#### INFORMATION:
(** Structural equality of payloads. *)
Fixpoint json_eqb (a b : json) : bool :=
  match a, b with
  | JNull, JNull => true
  | JBool x, JBool y => Bool.eqb x y
  | JInt x, JInt y => x =? y
  | JStr x, JStr y => String.eqb x y
  | JArr l, JArr l' =>
      (fix all2 (l l' : list json) : bool :=
         match l, l' with
         | [], [] => true
         | x :: l, y :: l' => json_eqb x y && all2 l l'
         | _, _ => false
         end) l l'
  | JObj kv, JObj kv' =>
      (fix all2 (l l' : list (string * json)) : bool :=
         match l, l' with
         | [], [] => true
         | (k, x) :: l, (k', y) :: l' =>
             String.eqb k k' && json_eqb x y && all2 l l'
         | _, _ => false
         end) kv kv'
  | _, _ => false
  end.

(** The elements of [l] without repetitions, in first-seen order. *)
Fixpoint distinct (seen l : list json) : list json :=
  match l with
  | [] => []
  | x :: l' =>
      if existsb (json_eqb x) seen then distinct seen l'
      else x :: distinct (x :: seen) l'
  end.

(** The distinct club payloads seen for team [tk] of league [lk] across
    the whole batch, in first-seen order. *)
Definition clubs_seen (lk tk : key) (matches : list json) : list json :=
  distinct []
    (flat_map (fun team => clubs_list (get "clubs" team))
       (occurrences lk tk matches)).

(** The club fields of a team record [r] are those for the club payloads
    [cl]: none, a singular [club], or the sequence [clubs]. *)
Definition club_fields (cl : list json) (r : json) : Prop :=
  match cl with
  | [] => has_field "club" r = false /\ has_field "clubs" r = false
  | [club] =>
      has_field "club" r = true /\ get "club" r = club /\
      has_field "clubs" r = false
  | _ =>
      has_field "clubs" r = true /\ get "clubs" r = JArr cl /\
      has_field "club" r = false
  end.

(** The reading under which the club fields of every team record follow
    the distinct payloads seen across the batch. *)
Definition club_fields_follow_batch (matches : list json) : Prop :=
  forall out kj lk tk L r,
    aggregate matches = Ok out ->
    In (kj, L) out ->
    pykey kj = Some lk ->
    In r (l_teams L) ->
    pykey (get "id" r) = Some tk ->
    (List.length (clubs_seen lk tk matches) <= 2)%nat ->
    club_fields (clubs_seen lk tk matches) r.

(** The reading under which every team record follows the last occurrence
    of its id anywhere in the batch. *)
Definition last_write_wins_across_batch (matches : list json) : Prop :=
  forall out kj L r tk,
    aggregate matches = Ok out ->
    In (kj, L) out ->
    In r (l_teams L) ->
    pykey (get "id" r) = Some tk ->
    exists team,
      last_occurrence_in_batch tk matches = Some team /\
      r = team_data team.

(** A match as the API delivers it: the ids it names are integers. *)
Definition integer_ids (m : json) : Prop :=
  (forall league, match_league m = Some league ->
     exists n, get "id" league = JInt n) /\
  (forall team, In team (match_teams m) -> exists n, get "id" team = JInt n).

End Batch.

(* ================================================================== *)
(** * Invariants of the dictionaries the loop maintains *)
(* ================================================================== *)

Module Invariants.
Import Aggregator.

Definition dict_keys {V} (d : pydict V) : list (option key) :=
  map (fun p => pykey (fst p)) d.

(** Every stored key object is hashable and no key is stored twice. *)
Definition dict_wf {V} (d : pydict V) : Prop :=
  NoDup (dict_keys d) /\ ~ In None (dict_keys d).

(** Each record of a ['teams'] dictionary was built from a team object
    whose id is the key it is stored under. *)
Definition teams_ok (teams : pydict json) : Prop :=
  dict_wf teams /\
  forall kj r, In (kj, r) teams ->
    exists team, r = team_data team /\ pykey (get "id" team) = pykey kj.

Definition acc_ok (d : pydict league_acc) : Prop :=
  dict_wf d /\
  forall kj la, In (kj, la) d -> la_id la = kj /\ teams_ok (la_teams la).
Lemma cleared_pending (page0 : msi_mem) (slots : list Z) (i : Z) :
  In i (filter (pending page0) slots) -> entry (cleared page0 slots) i = 0.
Proof.
  intros Hin. apply filter_In in Hin. destruct Hin as [Hin Hp].
  unfold entry, readl, cleared.
  replace (existsb _ slots) with true; [reflexivity |].
  symmetry. apply existsb_exists. exists i.
  rewrite Hp, Z.eqb_refl. auto.
Qed.

Lemma cleared_other (page0 : msi_mem) (slots : list Z) (i : Z) :
  ~ In i (filter (pending page0) slots) ->
  entry (cleared page0 slots) i = entry page0 i.
Proof.
  intros Hnot. unfold entry, readl, cleared.
  destruct (existsb _ slots) eqn:Hex; [| reflexivity].
  exfalso. apply Hnot. apply existsb_exists in Hex.
  destruct Hex as (k & Hk & Hcond). apply andb_prop in Hcond.
  destruct Hcond as [Hp Heq]. apply Z.eqb_eq in Heq.
  unfold BYTE_NUM_PER_MSI_VEC in Heq.
  replace i with k by lia. apply filter_In. auto.
Qed.

(** C2, as stated, fails for a status entry that is non-zero with bit 0
    clear: with the value 2 in slot 0, mapped to the virtual IRQ 7, the
    dispatch raises nothing, and, having seen a non-zero entry, skips
    the fallback too. *)
Lemma dispatch_as_stated_fails :
  ~ dispatch_as_stated
      (mk_sg2042_pcie (fun off => if off =? 0 then 2 else 0) MSI_DEF_NUM_VECTORS 0 1)
      (fun _ => 7).
Proof.
  intros (Hraised & _).
  assert (Hd : raised (cdns_handle_msi_irq
                         (mk_sg2042_pcie (fun off => if off =? 0 then 2 else 0)
                                         MSI_DEF_NUM_VECTORS 0 1)
                         (fun _ => 7)) = [7]).
  { apply Hraised. vm_compute. discriminate. }
  vm_compute in Hd. discriminate Hd.
Qed.
(** C5, as the code has it: for a motor whose max current is a finite
    number that is not negative, and headrooms [h1 <= h2] with [h1] finite,
    a pair that passes the headroom rule at [h2] passes it at [h1]. *)
Theorem headroom_monotone_nonneg_current (h1 h2 : float) (e m : part) :
  is_finite h1 = true ->
  is_finite (num m max_current_a) = true ->
  (0 <=? num m max_current_a)%float = true ->
  (h1 <=? h2)%float = true ->
  head_verdict h2 e m = "PASS" -> head_verdict h1 e m = "PASS".
Proof.
  intros F1 Fm Hm Hh. rewrite !head_verdict_cases.
  destruct (is_nan _ || is_nan _); [discriminate|].
  destruct (range_missing e m); [discriminate|].
  destruct (ranges_overlap e m); [|discriminate].
  unfold current_suffices.
  destruct (h2 * num m max_current_a <=? num e esc_continuous_current_a)%float eqn:E2;
    [intros _ | discriminate].
  now rewrite (float_mul_le_mono h1 h2 _ _ F1 Fm Hm Hh E2).
Qed.

Lemma headroom_monotone_nonneg_current_witness :
  head_verdict 1.2 (esc_with 30) (motor_with 20 3) = "PASS".
Proof.
  apply (headroom_monotone_nonneg_current 1.2 1.3 (esc_with 30) (motor_with 20 3));
    reflexivity.
Defined.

#### EXERCISE INSTRUCTIONS:
Everything from the first line of the records through the line holding "(fix all2 (l l' : list json)" is to be transcribed exactly; leave out all other lines.

#### ANSWER SECTION:
(** Structural equality of payloads. *)
Fixpoint json_eqb (a b : json) : bool :=
  match a, b with
  | JNull, JNull => true
  | JBool x, JBool y => Bool.eqb x y
  | JInt x, JInt y => x =? y
  | JStr x, JStr y => String.eqb x y
  | JArr l, JArr l' =>
      (fix all2 (l l' : list json) : bool :=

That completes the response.